Yet Another Unsustainable Program
A Tuesday afternoon quick quiz – what government program are all these quotes talking about?
- “The money, it seems, is never enough.”
- “The program’s costs quickly outpaced expectations,” forcing massive new government spending in the middle of a fiscal year.
- “It cannot continue to grow at this rate,” accounting for a whopping 37% of the budget, up from 21% in 2000 – a near-doubling in just ten short years.
- It’s “been a so-called budget buster for 25 years.”
- “If we continue on the same track, it’s a recipe for disaster.”

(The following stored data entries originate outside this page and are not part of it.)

(** [DecodeRuneInString s]: the first rune of [s] and its width in bytes;
    [(RuneError, 0)] on the empty string, [(RuneError, 1)] on an invalid
    encoding. *)
Definition DecodeRuneInString (s : string) : Z * nat :=
  match s with
  | EmptyString => (RuneError, 0%nat)
  | String c0 t0 =>
      let s0 := b2z c0 in
      match first s0 with
      | AS => (s0, 1%nat)
      | XX => (RuneError, 1%nat)
      | Seq sz lo hi =>
          if (String.length s <? sz)%nat then (RuneError, 1%nat) else
          match t0 with
          | EmptyString => (RuneError, 1%nat)
          | String c1 t1 =>
              let s1 := b2z c1 in
              if (s1 <? lo) || (hi <? s1) then (RuneError, 1%nat) else
              if (sz <=? 2)%nat then
                (Z.lor (Z.shiftl (Z.land s0 mask2) 6) (Z.land s1 maskx), 2%nat)
              else
              match t1 with
              | EmptyString => (RuneError, 1%nat)
              | String c2 t2 =>
                  let s2 := b2z c2 in
                  if (s2 <? locb) || (hicb <? s2) then (RuneError, 1%nat) else
                  if (sz <=? 3)%nat then
                    (Z.lor (Z.lor (Z.shiftl (Z.land s0 mask3) 12)
                                  (Z.shiftl (Z.land s1 maskx) 6))
                           (Z.land s2 maskx), 3%nat)
                  else
                  match t2 with
                  | EmptyString => (RuneError, 1%nat)
                  | String c3 _ =>
                      let s3 := b2z c3 in
                      if (s3 <? locb) || (hicb <? s3) then (RuneError, 1%nat) else
                      (Z.lor (Z.lor (Z.lor (Z.shiftl (Z.land s0 mask4) 18)
                                           (Z.shiftl (Z.land s1 maskx) 12))
                                    (Z.shiftl (Z.land s2 maskx) 6))
                             (Z.land s3 maskx), 4%nat)
                  end
              end
          end
      end
  end.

If you said the health care law, you’d only be half right. In reality, all the damning quotes above come from a single Boston Globe story about Massachusetts’ troubled Medicaid program, which has needed nearly $600 million in additional cash infusions just since the Commonwealth’s fiscal year started on July 1. And Massachusetts isn’t alone; the Wall Street Journal reported this morning that New York’s new Governor, Andrew Cuomo, is considering more than $2 billion in reductions to that state’s troubled Medicaid program.
Granted, New York’s Medicaid program has been plagued with allegations of fraud for years, such that cracking down on improper and illegal spending could very well achieve Gov. Cuomo’s savings target. But at a time when state budgets are already stressed to the breaking point, why is the federal government forcing states to expand their strapped Medicaid programs? Does the federal government want all states to face the kind of fiscal problems that New York and Massachusetts – two states that expanded their Medicaid programs years ago – are now experiencing? How will requiring more states to use the same “recipe for disaster” that Massachusetts has cooked up for itself do anything but give struggling taxpayers another bitter pill to swallow?